Look through the records and copy every line in which "assert" appears.

▶

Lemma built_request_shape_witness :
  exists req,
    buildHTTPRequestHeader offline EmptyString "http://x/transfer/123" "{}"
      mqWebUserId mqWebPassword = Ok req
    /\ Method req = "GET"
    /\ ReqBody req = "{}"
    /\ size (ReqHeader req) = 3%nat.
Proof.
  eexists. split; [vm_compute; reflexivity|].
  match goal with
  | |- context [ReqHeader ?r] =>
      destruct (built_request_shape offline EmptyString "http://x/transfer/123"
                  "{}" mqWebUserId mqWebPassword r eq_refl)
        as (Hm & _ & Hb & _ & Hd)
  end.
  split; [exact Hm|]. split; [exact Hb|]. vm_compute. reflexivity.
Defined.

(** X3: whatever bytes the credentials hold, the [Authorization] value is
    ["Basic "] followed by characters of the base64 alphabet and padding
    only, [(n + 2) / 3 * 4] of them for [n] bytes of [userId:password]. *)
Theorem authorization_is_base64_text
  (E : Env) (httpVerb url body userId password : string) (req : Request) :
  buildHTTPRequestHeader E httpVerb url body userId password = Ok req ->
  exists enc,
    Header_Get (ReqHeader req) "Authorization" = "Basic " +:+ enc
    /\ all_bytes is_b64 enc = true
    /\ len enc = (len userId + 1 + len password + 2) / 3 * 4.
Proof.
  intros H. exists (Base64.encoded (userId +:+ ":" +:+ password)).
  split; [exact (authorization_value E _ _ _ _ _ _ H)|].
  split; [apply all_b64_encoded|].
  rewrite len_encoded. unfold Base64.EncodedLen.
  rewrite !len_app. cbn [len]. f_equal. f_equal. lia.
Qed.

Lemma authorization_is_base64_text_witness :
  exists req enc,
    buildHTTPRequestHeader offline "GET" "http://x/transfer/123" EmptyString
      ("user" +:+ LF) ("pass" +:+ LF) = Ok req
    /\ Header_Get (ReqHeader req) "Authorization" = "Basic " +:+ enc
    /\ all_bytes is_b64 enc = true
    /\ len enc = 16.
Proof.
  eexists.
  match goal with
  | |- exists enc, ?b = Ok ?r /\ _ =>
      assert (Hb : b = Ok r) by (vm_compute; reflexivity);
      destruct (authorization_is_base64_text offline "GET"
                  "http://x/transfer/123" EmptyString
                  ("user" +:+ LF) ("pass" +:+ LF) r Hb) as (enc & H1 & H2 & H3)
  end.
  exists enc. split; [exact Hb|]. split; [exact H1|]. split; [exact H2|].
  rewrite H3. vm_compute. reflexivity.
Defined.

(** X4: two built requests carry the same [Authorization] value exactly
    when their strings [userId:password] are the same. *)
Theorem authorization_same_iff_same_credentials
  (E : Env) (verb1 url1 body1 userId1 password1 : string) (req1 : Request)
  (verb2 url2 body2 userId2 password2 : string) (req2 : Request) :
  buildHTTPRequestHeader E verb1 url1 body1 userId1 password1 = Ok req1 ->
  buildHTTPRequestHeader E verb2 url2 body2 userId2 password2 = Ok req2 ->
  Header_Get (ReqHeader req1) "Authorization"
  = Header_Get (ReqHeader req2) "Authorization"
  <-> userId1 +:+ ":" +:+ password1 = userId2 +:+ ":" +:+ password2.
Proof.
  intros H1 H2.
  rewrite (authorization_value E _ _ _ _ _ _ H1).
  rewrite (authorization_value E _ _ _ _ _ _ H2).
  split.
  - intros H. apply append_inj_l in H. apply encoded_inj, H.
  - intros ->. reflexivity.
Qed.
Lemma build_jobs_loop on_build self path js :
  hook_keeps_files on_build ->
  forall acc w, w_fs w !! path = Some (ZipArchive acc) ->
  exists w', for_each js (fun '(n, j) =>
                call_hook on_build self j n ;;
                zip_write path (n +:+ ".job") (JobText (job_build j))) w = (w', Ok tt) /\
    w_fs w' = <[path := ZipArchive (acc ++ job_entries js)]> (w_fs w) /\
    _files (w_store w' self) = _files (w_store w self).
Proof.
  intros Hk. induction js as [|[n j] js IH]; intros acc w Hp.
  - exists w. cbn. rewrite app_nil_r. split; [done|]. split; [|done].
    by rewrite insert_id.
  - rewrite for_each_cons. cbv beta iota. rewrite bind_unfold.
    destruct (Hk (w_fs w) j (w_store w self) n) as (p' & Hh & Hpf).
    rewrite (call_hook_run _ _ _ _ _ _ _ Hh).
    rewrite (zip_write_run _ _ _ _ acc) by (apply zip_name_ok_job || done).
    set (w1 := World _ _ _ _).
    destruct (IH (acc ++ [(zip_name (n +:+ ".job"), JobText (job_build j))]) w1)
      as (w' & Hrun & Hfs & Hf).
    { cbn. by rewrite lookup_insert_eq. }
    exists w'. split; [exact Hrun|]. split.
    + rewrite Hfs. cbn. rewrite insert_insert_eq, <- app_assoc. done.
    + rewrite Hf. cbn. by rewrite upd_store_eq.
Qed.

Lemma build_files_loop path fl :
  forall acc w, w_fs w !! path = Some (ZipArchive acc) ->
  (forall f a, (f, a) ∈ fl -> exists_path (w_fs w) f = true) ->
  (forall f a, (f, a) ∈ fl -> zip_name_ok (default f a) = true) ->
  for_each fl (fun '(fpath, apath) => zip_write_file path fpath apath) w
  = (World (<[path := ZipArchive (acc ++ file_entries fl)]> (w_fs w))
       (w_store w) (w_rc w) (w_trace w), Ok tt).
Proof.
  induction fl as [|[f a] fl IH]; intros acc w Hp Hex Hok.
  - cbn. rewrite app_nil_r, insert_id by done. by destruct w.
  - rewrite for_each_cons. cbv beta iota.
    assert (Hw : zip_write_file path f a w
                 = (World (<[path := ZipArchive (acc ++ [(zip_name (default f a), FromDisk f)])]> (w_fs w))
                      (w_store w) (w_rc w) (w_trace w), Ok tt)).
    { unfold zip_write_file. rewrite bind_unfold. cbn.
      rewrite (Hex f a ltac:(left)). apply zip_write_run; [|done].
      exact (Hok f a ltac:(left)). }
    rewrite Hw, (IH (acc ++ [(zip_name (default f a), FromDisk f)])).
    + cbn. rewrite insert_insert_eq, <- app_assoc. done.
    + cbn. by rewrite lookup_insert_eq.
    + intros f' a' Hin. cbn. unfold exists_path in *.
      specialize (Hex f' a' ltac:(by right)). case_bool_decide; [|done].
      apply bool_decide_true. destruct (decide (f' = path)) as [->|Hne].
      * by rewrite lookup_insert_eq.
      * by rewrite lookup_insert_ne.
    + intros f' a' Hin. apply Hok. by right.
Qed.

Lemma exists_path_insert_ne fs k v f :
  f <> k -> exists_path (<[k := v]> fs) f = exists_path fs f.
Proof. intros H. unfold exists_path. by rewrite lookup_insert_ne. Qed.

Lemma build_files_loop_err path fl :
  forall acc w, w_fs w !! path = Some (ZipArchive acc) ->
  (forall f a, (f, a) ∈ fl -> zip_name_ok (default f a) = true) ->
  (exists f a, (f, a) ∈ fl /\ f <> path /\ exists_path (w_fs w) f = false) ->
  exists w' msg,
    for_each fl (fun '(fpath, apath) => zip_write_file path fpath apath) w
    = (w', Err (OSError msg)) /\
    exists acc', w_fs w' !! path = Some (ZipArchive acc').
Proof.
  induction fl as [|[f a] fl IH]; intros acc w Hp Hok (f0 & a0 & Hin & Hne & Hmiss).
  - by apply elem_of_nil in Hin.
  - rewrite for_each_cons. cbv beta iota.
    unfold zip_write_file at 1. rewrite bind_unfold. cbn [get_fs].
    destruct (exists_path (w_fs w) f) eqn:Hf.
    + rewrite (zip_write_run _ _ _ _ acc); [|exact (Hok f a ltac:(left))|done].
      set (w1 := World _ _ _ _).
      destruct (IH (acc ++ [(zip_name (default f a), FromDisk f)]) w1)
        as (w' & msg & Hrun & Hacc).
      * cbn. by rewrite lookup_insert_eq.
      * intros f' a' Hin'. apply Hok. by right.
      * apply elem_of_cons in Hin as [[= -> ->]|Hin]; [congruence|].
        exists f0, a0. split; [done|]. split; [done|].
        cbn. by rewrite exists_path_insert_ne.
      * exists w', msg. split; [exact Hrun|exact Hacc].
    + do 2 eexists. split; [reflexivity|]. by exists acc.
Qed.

◀

- _ANSWER SPACE_
      assert (Hb : b = Ok r) by (vm_compute; reflexivity);
    assert (Hw : zip_write_file path f a w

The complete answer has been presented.